◆ Task to carry out:
Copy each line of the entries beneath that contains the word "over".

(Beginning of Record set)

(** X7.  The classifier only appends, in log order: a run over two logs end
    to end returns exactly when the runs over each do, and its buckets are
    theirs end to end; so the buckets of a prefix of the log are prefixes of
    the buckets of the log. *)
Theorem extract_concatenation (events more : list json) (d : data) :
  extract_summary_data (events ++ more) = Returns d ↔
  ∃ d1 d2, extract_summary_data events = Returns d1 ∧
           extract_summary_data more = Returns d2 ∧
           d = data_app d1 d2.
Proof.
  rewrite extract_app. split.
  - destruct (extract_summary_data events) as [d1|e]; simpl; [|done].
    destruct (extract_summary_data more) as [d2|e]; simpl; [|done].
    intros [= <-]. eauto.
  - intros (d1 & d2 & -> & -> & ->). done.
Qed.

(** X8.  Records that are not mappings (numbers, texts, lists, [null]) are
    passed over: taking them out of the log changes nothing. *)
Theorem non_mappings_skipped (events : list json) :
  extract_summary_data events =
    extract_summary_data (List.filter is_mapping events).
Proof.
  unfold extract_summary_data. generalize empty_data.
  induction events as [|event events IH]; intros d; [done|].
  destruct event as [|b|n|f|s|l|ev]; simpl; try apply IH.
  destruct (Py.dict_of (message_of ev)) as [msg|e]; simpl; [apply IH|done].
Qed.

Lemma by_type_counts (ev : gmap string json) (d : data) :
  length (tool_results (by_type ev d)) =
    length (tool_results d) + (if is_tool_result (JDict ev) then 1 else 0) ∧
  length (errors (by_type ev d)) =
    length (errors d) + (if is_error_result (JDict ev) then 1 else 0).
Proof.
  unfold by_type. simpl.
  destruct (Py.eq_str (ev !! "type") "tool_result"); simpl; [|lia].
  destruct (Py.truthy (Py.get ev "is_error")); simpl;
    rewrite ?length_app; simpl; lia.
Qed.

Lemma for_in_counts (events : list json) (d d' : data) :
  for_in process_event events d = Returns d' →
  length (tool_results d') =
    length (tool_results d) + length (List.filter is_tool_result events) ∧
  length (errors d') =
    length (errors d) + length (List.filter is_error_result events).
Proof.
  revert d. induction events as [|event events IH]; intros d Hrun.
  { simplify_eq/=. lia. }
  simpl in Hrun.
  destruct (process_event d event) as [d1|e] eqn:Hstep; simplify_eq/=.
  destruct (IH d1 Hrun) as [-> ->].
  destruct event as [|b|n|f|s|l|ev]; simplify_eq/=; try lia.
  destruct (Py.dict_of (message_of ev)) as [msg|e]; simplify_eq/=.
  destruct (by_role_keeps (msg !! "role") (Py.get_or msg "content" (JStr "")) d)
    as [Hres Herr].
  destruct (by_type_counts ev
              (by_role (msg !! "role") (Py.get_or msg "content" (JStr "")) d))
    as [-> ->].
  rewrite Hres, Herr. cbn [is_tool_result is_error_result].
  destruct (Py.eq_str (ev !! "type") "tool_result"); simpl; [|lia].
  destruct (Py.truthy (Py.get ev "is_error")); simpl; lia.
Qed.

(** X9.  At the end of a run the tool-result bucket has one descriptor for
    each record whose top-level [type] is [tool_result], and the error bucket
    one for each of those whose [is_error] is truthy; what the nested message
    of a record holds plays no part. *)
Theorem tool_result_counts (events : list json) (d : data) :
  extract_summary_data events = Returns d →
  length (tool_results d) = length (List.filter is_tool_result events) ∧
  length (errors d) = length (List.filter is_error_result events).
Proof. intros Hrun. by destruct (for_in_counts events empty_data d Hrun). Qed.

Lemma tool_result_counts_witness :
  let events :=
    [JDict {[ "type" := JStr "tool_result"; "is_error" := JStr "false" ]};
     JDict {[ "type" := JStr "tool_result"; "is_error" := JInt 0 ]};
     JDict {[ "message" := JDict {[ "type" := JStr "tool_result" ]} ]};
     JStr "tool_result"] in
  ∃ d, extract_summary_data events = Returns d ∧
    length (tool_results d) = 2 ∧ length (errors d) = 1.
Proof.
  intros events.
  assert (∃ d, extract_summary_data events = Returns d) as [d Hrun]
    by (eexists; vm_compute; reflexivity).
  exists d. split; [done|]. exact (tool_result_counts events d Hrun).
Defined.

(** X10.  The nested and the flat format are read alike: a record that
    wraps a message under [message] and a record that is that message
    itself give the same run, when neither is of type [tool_result] and the
    message has no [message] field of its own.  What else the wrapper holds
    is not read. *)
Theorem nested_and_flat_agree (before behind : list json)
    (ev msg : gmap string json) :
  ev !! "message" = Some (JDict msg) →
  msg !! "message" = None →
  Py.eq_str (ev !! "type") "tool_result" = false →
  Py.eq_str (msg !! "type") "tool_result" = false →
  extract_summary_data (before ++ JDict ev :: behind) =
    extract_summary_data (before ++ JDict msg :: behind).
Proof.
  intros Hnested Hflat Hev Hmsg. unfold extract_summary_data.
  rewrite !for_in_app. destruct (for_in process_event before empty_data)
    as [d|e]; simpl; [|done].
  unfold message_of, Py.get_or, by_type. by rewrite Hnested, Hflat, Hev, Hmsg.
Qed.

Lemma nested_and_flat_agree_witness :
  let msg : gmap string json :=
    {[ "role" := JStr "assistant";
       "content" := JList [JDict {[ "type" := JStr "tool_use";
                                    "name" := JStr "Read" ]}] ]} in
  let ev : gmap string json :=
    {[ "message" := JDict msg; "type" := JStr "assistant";
       "uuid" := JStr "0001" ]} in
  extract_summary_data ([JNull] ++ JDict ev :: [JStr "x"]) =
    extract_summary_data ([JNull] ++ JDict msg :: [JStr "x"]).
Proof.
  intros msg ev.
  apply (nested_and_flat_agree [JNull] [JStr "x"] ev msg);
    vm_compute; reflexivity.
Defined.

(End of Record set)

◆ Response below:
(** X7.  The classifier only appends, in log order: a run over two logs end
    to end returns exactly when the runs over each do, and its buckets are
    passed over: taking them out of the log changes nothing. *)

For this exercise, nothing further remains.